Google Alum Raises $500M to Compete With Nvidia

Bloomberg

Watch Google Alum Raises $500M to Compete With Nvidia - Bloomberg on Dailymotion

Transcript

00:00I think we should get into the specifics, but my goodness, $500 million is quite a large Series B.

00:05What do you need that level of capital for, and what does it reflect?

00:10Yeah, so I mean, I would say, very happy to be here, and thank you.

00:14One of the, really what it reflects is, on the one hand, very strong confidence from some of our lead

00:20investors in the product.

00:22This is from Jane Street and Situational Awareness have led our round.

00:28And very strong, on Jane Street's side, they're absolute technical experts.

00:32They understand the kind of product we're doing.

00:34And then Situational Awareness, that's Leopold Ashenbrenner's fund.

00:37He wrote the book on AGI, and he really understands where this whole space is going.

00:44What we are looking to do with this product and with this money, firstly, I would say the demand for

00:53LLM compute is just insatiable.

00:54All of the Frontier Labs are looking at where this space is going, and they're all concerned.

00:58I'm going to run out of silicon.

00:59I won't be able to serve all the demand I've got.

01:02So our goal overall has been to make the highest throughput per square millimetre of silicon that any product has.

01:09Right, this is about computational density.

01:11That's right.

01:12And so you guys are basically saying throughput in terms of flops per millimetre squared.

01:17This is something you can own.

01:19What was the breakthrough?

01:20What is it that you're so good at to achieve this?

01:23Yeah, so there's really a combination of two things.

01:26If you look at the products in the market previously, there's been the HBM-based family, which is NVIDIA, Google,

01:32Amazon, and then there's been the SRAM-based family.

01:35And you are SRAM.

01:36We are both, actually, uniquely.

01:38So it's kind of taking two good ideas and putting them together.

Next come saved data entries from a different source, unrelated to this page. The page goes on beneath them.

(* ===== verification/Overlap.v ===== *)
(** * Overlap: server operations that run at the same time

    The operations of [src/src/network.rs] are [async]: while one waits for a
    lock, for a verification given to [spawn_blocking] or for its calls, the others
    and the request handlers go on.  [Network.v] runs each operation as one
    function; here an operation is a tree ([Op]) of its accesses to the shared
    state, each a step of its own, and of its groups of concurrent calls
    ([join_all]), whose answers come in any order.  [op_step] is one step of one
    operation, [cstep] one step of a node on which any number of operations run
    beside the handlers of [Interleaving.v].  [run_op] runs an operation alone, and
    theorems show that it is then the function of [Network.v]. *)
From S2P Require Import Prelude Node Routing RoutingTable RoutingTableSpec Storage Text Crypto AuthHandler SigCache Crawling Protocol ProtocolSpec Interleaving Network NetworkSpec.
From Stdlib Require Import Strings.Byte.
Local Open Scope Z_scope.

(** ** Operations as trees *)

Section op.
Context `{NA : NetAddr} {S Hd C : Type}.
Local Abbreviation proto := (KademliaProtocol S Hd C).

(** [Look] reads the shared state at some time, [Change] writes it, [Calls] waits
    for all the calls of a list. *)
Inductive Op (A : Type) :=
| Done (a : A)
| Look {B : Type} (f : Z -> proto -> B) (k : B -> Op A)
| Change {B : Type} (f : Z -> proto -> B * proto) (k : B -> Op A)
| Calls {B : Type} (cs : list (Call (S := S) (Hd := Hd) (C := C) B)) (k : list B -> Op A).
#[global] Arguments Done {A} a.
#[global] Arguments Look {A B} f k.
#[global] Arguments Change {A B} f k.
#[global] Arguments Calls {A B} cs k.

Fixpoint op_bind {A B} (f : A -> Op B) (o : Op A) : Op B :=
  match o with
  | Done a => f a
  | Look g k => Look g (fun b => op_bind f (k b))
  | Change g k => Change g (fun b => op_bind f (k b))
  | Calls cs k => Calls cs (fun bs => op_bind f (k bs))
  end.

Definition look {B} (f : Z -> proto -> B) : Op B := Look f Done.
Definition modify {B} (f : Z -> proto -> B * proto) : Op B := Change f Done.
Definition join_all {B} (cs : list (Call B)) : Op (list B) := Calls cs Done.

(** Sequencing of operations that may run out of fuel. *)
Definition op_try {A B} (f : A -> Op (option B)) (o : Op (option A)) : Op (option B) :=
  op_bind (fun r => match r with Some a => f a | None => Done None end) o.

(** The answer [b] of call [i], put where the others have left room. *)
Definition put {B} (i : nat) (b : B) (bs : list B) : list B := take i bs ++ b :: drop i bs.

(** A response arrives, or none, and ends the call. *)
Definition settle {A} (c : Call A) (answer : option RpcMessage) (p : proto) : A * proto :=
  finish c answer (on_answer (request c p) answer p).

(** One step of an operation at time [t].  A call without an address to send to
    has no answer. *)
Inductive op_step {A} (t : Z) : Op A * proto -> Op A * proto -> Prop :=
| op_step_look B (f : Z -> proto -> B) k p :
    op_step t (Look f k, p) (k (f t p), p)
| op_step_change B (f : Z -> proto -> B * proto) k p :
    op_step t (Change f k, p) (k (fst (f t p)), snd (f t p))
| op_step_answer B (cs : list (Call B)) k i c answer p :
    cs !! i = Some c -> (request c p = None -> answer = None) ->
    op_step t (Calls cs k, p)
      (Calls (delete i cs) (fun bs => k (put i (fst (settle c answer p)) bs)), snd (settle c answer p))
| op_step_join B (k : list B -> Op A) p :
    op_step t (Calls [] k, p) (k [], p).

(** Alone, without interruption, on a network. *)
Context {R : Type} `{NW : !Net R S Hd C}.

Fixpoint call_list {B} (now : Z) (cs : list (Call B)) (r : R) : list B * R :=
  match cs with
  | [] => ([], r)
  | c :: cs =>
      let '(b, r) := one_call now c r in
      let '(bs, r) := call_list now cs r in
      (b :: bs, r)
  end.

Fixpoint run_op {A} (now : Z) (o : Op A) (r : R) : A * R :=
  match o with
  | Done a => (a, r)
  | Look f k => run_op now (k (f now (rproto r))) r
  | Change f k => let '(b, p) := f now (rproto r) in run_op now (k b) (set_rproto r p)
  | Calls cs k => let '(bs, r) := call_list now cs r in run_op now (k bs) r
  end.

Lemma run_op_bind {A B} now (f : A -> Op B) o r :
  run_op now (op_bind f o) r = let '(a, r) := run_op now o r in run_op now (f a) r.
Proof.
  revert r. induction o as [a|B' g k IH|B' g k IH|B' cs k IH]; intros r; simpl; [done|apply IH| |].
  - destruct (g now (rproto r)) as [b p]. apply IH.
  - destruct (call_list now cs r) as [bs r']. apply IH.
Qed.

Lemma run_op_try {A B} now (f : A -> Op (option B)) o r :
  run_op now (op_try f o) r =
    let '(a, r) := run_op now o r in match a with Some a => run_op now (f a) r | None => (None, r) end.
Proof. unfold op_try. rewrite run_op_bind. destruct (run_op now o r) as [[a|] r']; done. Qed.

End op.
Arguments Op {_} S Hd C A.

Notation "x ←+ o ; k" := (op_bind (fun x => k) o)
  (at level 20, o at level 100, k at level 200, only parsing) : kad_scope.
Notation "' x ←+ o ; k" := (op_bind (fun x => k) o)
  (at level 20, x pattern, o at level 100, k at level 200, only parsing) : kad_scope.
Notation "x ←? o ; k" := (op_try (fun x => k) o)
  (at level 20, o at level 100, k at level 200, only parsing) : kad_scope.
Notation "' x ←? o ; k" := (op_try (fun x => k) o)
  (at level 20, x pattern, o at level 100, k at level 200, only parsing) : kad_scope.

(** ** The operations of the server *)

(** A lookup round is a function of the answers: the answers are given one by
    one. *)
Definition scripted : SpiderProtocol (list RawResponse) := {|
  call_find_node rs _ _ := (tail rs, default (mkRaw false Empty) (head rs));
  call_find_value rs _ _ := (tail rs, default (mkRaw false Empty) (head rs));
  call_store rs _ _ _ := (rs, false)
|}.

Section operations.
Context `{US : UnstableSort} `{HO : HashOrder} `{HA : Hashes} `{NA : NetAddr}.
Context {S : Type} `{IS : IStorage S}.
Context {Hd E : Type} `{SH : SignatureVerifierHandler Hd E}.
Context {C : Type} `{MC : Moka C}.
Local Abbreviation proto := (KademliaProtocol S Hd C).
Local Abbreviation Op := (Op S Hd C).

(** The fields of the [Server] that do not change, and the fuel of lookups. *)
Variable fuel : nat.
Variable ksize alpha : nat.
Variable node : Node.
Variable up : bool.

(** *** Lookups *)

Fixpoint op_node_find (fuel round : nat) (c : SpiderCrawl) : Op (option (list Node)) :=
  match fuel with
  | O => Done None
  | Datatypes.S fuel =>
      rs ←+ join_all ((fun peer => find_node_call peer (cnode c)) <$> round_peers c);
      let '(_, c) := @node_round _ _ _ scripted round rs c in
      if have_contacted_all (nearest c) then Done (Some (to_vec (nearest c)))
      else op_node_find fuel (Datatypes.S round) c
  end.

01:40It is possible to do both very high throughput, as you get from HBM, but also very low latency, as

01:47you get from SRAM, and do that in the same product.

01:49What it gives you is actually a product that is better than any other product in the market at throughput.

01:54This is exactly the flops per square millimetre that you described, while also matching some of the best, like the

01:59Cerebrus and the Grok, at latency.

02:01Let's talk about how quickly people can start deploying this, Rainer, because what your aim is to complete the final

02:07design this year.

02:09You hope to start manufacturing shipping even in 2027.

02:12Who do you need to partner with on that?

02:14How do you expect to be manufacturing here in the U.S. or abroad?

02:18Yeah, so, I mean, there's a few big parts of the supply chain, and this is common for us as

02:22well as many other semiconductor firms in this space.

02:26Really, you need logic wafers, memory wafers, which is HBM, and then you need rack build-outs.

02:32And so those are the big parts of our supply chain.

02:35TSMC is well-recognized as the best provider of logic wafers.

02:38And then the memory wafers, there's the big three, which are SK Hynix, Samsung, and Micron.

02:45And then there's a whole range of providers across the rack and manufacturing side.

02:51One of the big things that if you want to manufacture in very large volumes, we hear about these, you

02:56know, multi-gigawatt deals that are coming out.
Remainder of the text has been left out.